**PROBLEM REQUIREMENTS:**
Copy exactly, please, the lines of the data from its start through the line containing "(content <$> messages".

Collected data
● ● ● ● ●

Lemma answered_send_witness :
  let st' := sendMessage noon later (lit "Kyoto in spring")
               (Reply (lit "Here is your itinerary")) (sample (Some alice)) in
  exists final, currentSession st' = Some final
    /\ (content <$> messages final) = [lit "Kyoto in spring"; lit "Here is your itinerary"]
    /\ final ∈ sessions (reload st').
Proof.
  destruct (answered_send noon later (lit "Kyoto in spring") (lit "Here is your itinerary")
              (sample (Some alice)) fresh eq_refl)
    as (final & q & a & H1 & H2 & H3 & _ & H5 & _ & _ & _ & _ & _ & Hr & _).
  exists final. split; [exact H1|split].
  - rewrite H2. cbn. rewrite H3, H5. reflexivity.
  - apply (Hr alice); try reflexivity.
    + apply (bool_decide_unpack _). vm_compute. exact I.
    + split; [repeat constructor|intros c [= <-]; reflexivity].
Defined.

Lemma other_keys_untouched_witness :
  let st := setStorage {[ lit "trip_planner_sessions_u2" := Doc (sessionsJSON [kyoto]) ]}
              (sample (Some alice)) in
  localStorage (run (DeleteSession (sid kyoto)) st) !! lit "trip_planner_sessions_u2"
  = Some (Doc (sessionsJSON [kyoto])).
Proof.
  destruct (other_keys_untouched (DeleteSession (sid kyoto))
              (setStorage {[ lit "trip_planner_sessions_u2" := Doc (sessionsJSON [kyoto]) ]}
                 (sample (Some alice)))) as [Hw _].
  cbv zeta. etransitivity; [apply Hw; discriminate|reflexivity].
Defined.

End Samples.

End ChatMoreFacts.


(** ** Trimming *)
Module ComponentsFacts.
Import Js JsFacts JsDate Json Title Chat ChatFacts SearchFacts PersistenceFacts.
Import ChatRuns ChatRunsFacts ChatIdsFacts ChatOpsFacts ChatMoreFacts Components.

Lemma trimStart_split s :
  exists pre, s = pre ++ trimStart s /\ forallb is_white_space pre = true.
Proof.
  induction s as [|c r IH]; [exists []; split; reflexivity|].
  cbn [trimStart]. destruct (is_white_space c) eqn:E.
  - destruct IH as (pre & Hr & Hp). exists (c :: pre). split.
    + rewrite <- app_comm_cons, <- Hr. reflexivity.
    + cbn. rewrite E, Hp. reflexivity.
  - exists []. split; reflexivity.
Qed.

Lemma trimStart_solid s : trimStart s = [] \/ starts_solid (trimStart s).
Proof.
  induction s as [|c r IH]; [left; reflexivity|].
  cbn [trimStart]. destruct (is_white_space c) eqn:E; [exact IH|right; exact E].
Qed.

Lemma trimStart_of_solid s : starts_solid s -> trimStart s = s.
Proof. destruct s as [|c r]; cbn; [contradiction|]. intros ->. reflexivity. Qed.

Lemma trimStart_before_solid x c b :
  is_white_space c = false ->
  exists pre, trimStart (x ++ c :: b) = pre ++ c :: b.
Proof.
  intros Hc. induction x as [|a x IH].
  - exists []. rewrite !app_nil_l. cbn. rewrite Hc. reflexivity.
  - rewrite <- app_comm_cons. cbn [trimStart]. destruct (is_white_space a); [exact IH|].
    exists (a :: x). reflexivity.
Qed.

(** A text that is not blank trims to a text that is not empty, begins and
    ends with a code unit that is no white space, occurs in the text, and
    trims to itself. *)
Lemma trim_solid s :
  blank s = false ->
  trim s <> [] /\ starts_solid (trim s) /\ ends_solid (trim s)
  /\ occurs (trim s) s /\ trim (trim s) = trim s.
Proof.
  intros Hb.
  assert (Hne : trim s <> []).
  { unfold blank in Hb. destruct (trim s); [discriminate|discriminate]. }
  assert (Ht : starts_solid (trimStart s)).
  { destruct (trimStart_solid s) as [E|Hs]; [|exact Hs].
    exfalso. apply Hne. unfold trim, trimEnd. rewrite E. reflexivity. }
  destruct (trimStart s) as [|c t] eqn:Et; [contradiction|]. cbn in Ht.
  assert (Htrim : trim s = rev (trimStart (rev (c :: t)))).
  { unfold trim, trimEnd. rewrite Et. reflexivity. }
  destruct (trimStart_before_solid (rev t) c [] Ht) as (pre & Hpre).
  change (rev t ++ [c]) with (rev (c :: t)) in Hpre.
  assert (Hstart : starts_solid (trim s)).
  { rewrite Htrim, Hpre, rev_app_distr. cbn. exact Ht. }
  assert (Hend : ends_solid (trim s)).
  { unfold ends_solid. rewrite Htrim, rev_involutive.
    destruct (trimStart_solid (rev (c :: t))) as [E|Hs]; [|exact Hs].
    rewrite E in Hpre. destruct pre; discriminate. }
  split; [exact Hne|]. split; [exact Hstart|]. split; [exact Hend|]. split.
  - destruct (trimStart_split s) as (p1 & Hs & _).
    destruct (trimStart_split (rev (c :: t))) as (p2 & Hr & _).
    exists p1, (rev p2).
    rewrite Htrim, <- rev_app_distr, <- Hr, rev_involutive, <- Et. exact Hs.
  - unfold trim at 1, trimEnd. rewrite (trimStart_of_solid _ Hstart).
    rewrite (trimStart_of_solid _ Hend). apply rev_involutive.
Qed.

End ComponentsFacts.

(** ** The message input and the search box *)
Module InputFacts.
Import Js JsFacts JsDate Json Title Chat ChatFacts SearchFacts PersistenceFacts.
Import ChatRuns ChatRunsFacts ChatIdsFacts ChatOpsFacts ChatMoreFacts Components ComponentsFacts.

Lemma filter_sublist_impl {A} (f g : A -> bool) (l : list A) :
  (forall x, f x = true -> g x = true) ->
  sublist (List.filter f l) (List.filter g l).
Proof.
  intros Hfg. induction l as [|a l IH]; cbn; [constructor|].
  destruct (f a) eqn:Ef.
  - rewrite (Hfg a Ef). apply sublist_skip, IH.
  - destruct (g a); [apply sublist_cons|]; exact IH.
Qed.

Lemma forallb_fmap_ext {A} (p : A -> bool) (f : A -> A) (l : list A) :
  (forall x, p (f x) = p x) -> forallb p (f <$> l) = forallb p l.
Proof.
  intros Hp. induction l as [|a l IH]; [reflexivity|]. cbn. rewrite Hp, IH. reflexivity.
Qed.

Section WithCaseMapping.
Context `{CaseMapping}.

(** *** The message input *)

(** X9. The input sends nothing for a blank text (one of white space, as
    [trim] strips it) or while a send is loading, and both the box and the
    manager stay as they are. Otherwise it empties the box and sends the
    trimmed text, which is not empty, begins and ends with a code unit that
    is no white space, and is a part of what was typed. While that send is
    awaited with a current session, a second submit does nothing. *)
Theorem handleSubmit_sends_trimmed (env env' : Env) (r : FetchResult)
    (message : str) (st : State) :
  (blank message = true <-> forallb is_white_space message = true)
  /\ (blank message = true \/ loading st = true ->
        handleSubmit env env' r message st = (message, st))
  /\ (blank message = false -> loading st = false ->
        handleSubmit env env' r message st
        = ([], sendMessage env env' (trim message) r st)
        /\ trim message <> [] /\ starts_solid (trim message)
        /\ ends_solid (trim message) /\ occurs (trim message) message)
  /\ (blank message = false -> loading st = false -> currentSession st <> None ->
        forall env2 env2' r2 message2,
          handleSubmit env2 env2' r2 message2 (handleSubmit_pending env message st).2
          = (message2, (handleSubmit_pending env message st).2)).
Proof.
  unfold handleSubmit, handleSubmit_pending. split; [apply blank_spec|split; [|split]].
  - intros [-> | ->]; [reflexivity|]. rewrite orb_true_r. reflexivity.
  - intros Hb Hl. rewrite Hb, Hl. split; [reflexivity|].
    destruct (trim_solid message Hb) as (H1 & H2 & H3 & H4 & _). auto.
  - intros Hb Hl Hc env2 env2' r2 message2. rewrite Hb, Hl. cbn [orb snd].
    unfold sendMessage_begin. destruct (currentSession st); [|contradiction].
    cbn. rewrite orb_true_r. reflexivity.
Qed.

(** X10. A text submitted from the input is lost in two cases, the box
    being emptied in both. When the send fails, the current session is the
    one of before the submit, without the text, and the collection is as it
    was. When there is no current session, a session without messages is
    created and the text is in no session of the collection that was not
    there before. *)
Theorem handleSubmit_loses_text (env env' : Env) (r : FetchResult)
    (message : str) (st : State) :
  forallb is_white_space message = false -> loading st = false ->
  let box := (handleSubmit env env' r message st).1 in
  let st' := (handleSubmit env env' r message st).2 in
  box = []
  /\ (forall current, currentSession st = Some current -> failed r = true ->
        currentSession st' = Some current /\ sessions st' = sessions st
        /\ localStorage st' = localStorage st)
  /\ (currentSession st = None ->
        exists new, currentSession st' = Some new /\ messages new = []
          /\ sessions st' = new :: sessions st
          /\ requests st' = requests st).
Proof.
  intros Hw Hl.
  assert (Hb : blank message = false).
  { destruct (blank message) eqn:E; [|reflexivity].
    apply blank_spec in E. congruence. }
  unfold handleSubmit. rewrite Hb, Hl. cbn [orb fst snd].
  split; [reflexivity|split].
  - intros c Hc Hf. unfold sendMessage, sendMessage_begin. rewrite Hc.
    destruct r; try discriminate; repeat split.
  - intros Hc. unfold sendMessage, sendMessage_begin. rewrite Hc.
    eexists. repeat split.
Qed.

(** *** The search box of the sidebar *)

Lemma hit_narrow q q' s :
  (forall t, occurs (toLowerCase q') t -> occurs (toLowerCase q) t) ->
  hit q' s -> hit q s.
Proof.
  intros Ho. unfold hit.
  intros [Hh|(m & Hm & Hh)]; [left|right; exists m; split; [exact Hm|]]; apply Ho, Hh.
Qed.

(** A query of ASCII characters, in lower case, is a part of the lower case
    of every text it is a part of. *)
Lemma lower_part a q b t :
  forallb is_ascii q = true ->
  occurs (toLowerCase (a ++ q ++ b)) t -> occurs (toLowerCase q) t.
Proof.
  intros Hq Ho. destruct (toLowerCase_ascii_part a q b Hq) as (a' & b' & E).
  rewrite E in Ho. rewrite (toLowerCase_ascii q Hq).
  eapply occurs_within. exact Ho.
Qed.

Lemma search_sublist q q' st :
  (forall s, hit q' s -> hit q s) ->
  (blank q' = true -> blank q = true) ->
  sublist (searchSessions q' st) (searchSessions q st).
Proof.
  intros Hh Hb. unfold searchSessions.
  destruct (blank q') eqn:E'.
  - rewrite (Hb eq_refl). reflexivity.
  - destruct (blank q).
    + apply filter_sublist.
    + apply filter_sublist_impl. intros s. rewrite !matches_spec. apply Hh.
Qed.

Lemma filteredSessions_search q st : filteredSessions q st = searchSessions q st.
Proof. unfold filteredSessions. destruct q; reflexivity. Qed.

Lemma blank_upper_ascii q :
  forallb is_ascii q = true -> blank (toUpperCase q) = blank q.
Proof.
  intros Hq. rewrite (toUpperCase_ascii q Hq).
  assert (E : forallb is_white_space (ascii_upper <$> q) = forallb is_white_space q)
    by (apply forallb_fmap_ext, white_space_upper).
  destruct (blank q) eqn:Eq.
  - apply blank_spec. rewrite E. apply blank_spec. exact Eq.
  - destruct (blank (ascii_upper <$> q)) eqn:Eu; [|reflexivity].
    apply blank_spec in Eu. rewrite E in Eu. apply blank_spec in Eu. congruence.
Qed.

(** X11. What the sidebar lists for a query is what the search returns for
    it, a sub-list of the collection in its order, shown as the first three
    and the rest. For a query of ASCII characters, typing more, after or
    before what is typed, never adds a session to the list, and the case of
    the query makes no difference. *)
Theorem typing_narrows_the_list (q r : str) (st : State) :
  filteredSessions q st = searchSessions q st
  /\ sublist (filteredSessions q st) (sessions st)
  /\ recentSessions q st ++ olderSessions q st = filteredSessions q st
  /\ (forallb is_ascii q = true ->
        sublist (filteredSessions (q ++ r) st) (filteredSessions q st)
        /\ sublist (filteredSessions (r ++ q) st) (filteredSessions q st)
        /\ filteredSessions (toUpperCase q) st = filteredSessions q st).
Proof.
  rewrite !filteredSessions_search. split; [reflexivity|].
  split; [|split].
  - unfold searchSessions. destruct (blank q); [reflexivity|apply filter_sublist].
  - unfold recentSessions, olderSessions. rewrite filteredSessions_search. apply take_drop.
  - intros Hq. split; [|split].
    + apply search_sublist.
      * intros s. apply hit_narrow. intros t. apply (lower_part [] q r t Hq).
      * rewrite !blank_spec, forallb_app, andb_true_iff. tauto.
    + apply search_sublist.
      * intros s. apply hit_narrow. intros t Ho. apply (lower_part r q [] t Hq).
        rewrite app_nil_r. exact Ho.
      * rewrite !blank_spec, forallb_app, andb_true_iff. tauto.
    + unfold searchSessions. rewrite (blank_upper_ascii q Hq).
      destruct (blank q); [reflexivity|].
      apply List.filter_ext. intros s. unfold matches.
      rewrite (lower_upper_ascii q Hq). reflexivity.
Qed.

● ● ● ● ●

**WRITTEN REPLY:**
Lemma answered_send_witness :
  let st' := sendMessage noon later (lit "Kyoto in spring")
               (Reply (lit "Here is your itinerary")) (sample (Some alice)) in
  exists final, currentSession st' = Some final
    /\ (content <$> messages final) = [lit "Kyoto in spring"; lit "Here is your itinerary"]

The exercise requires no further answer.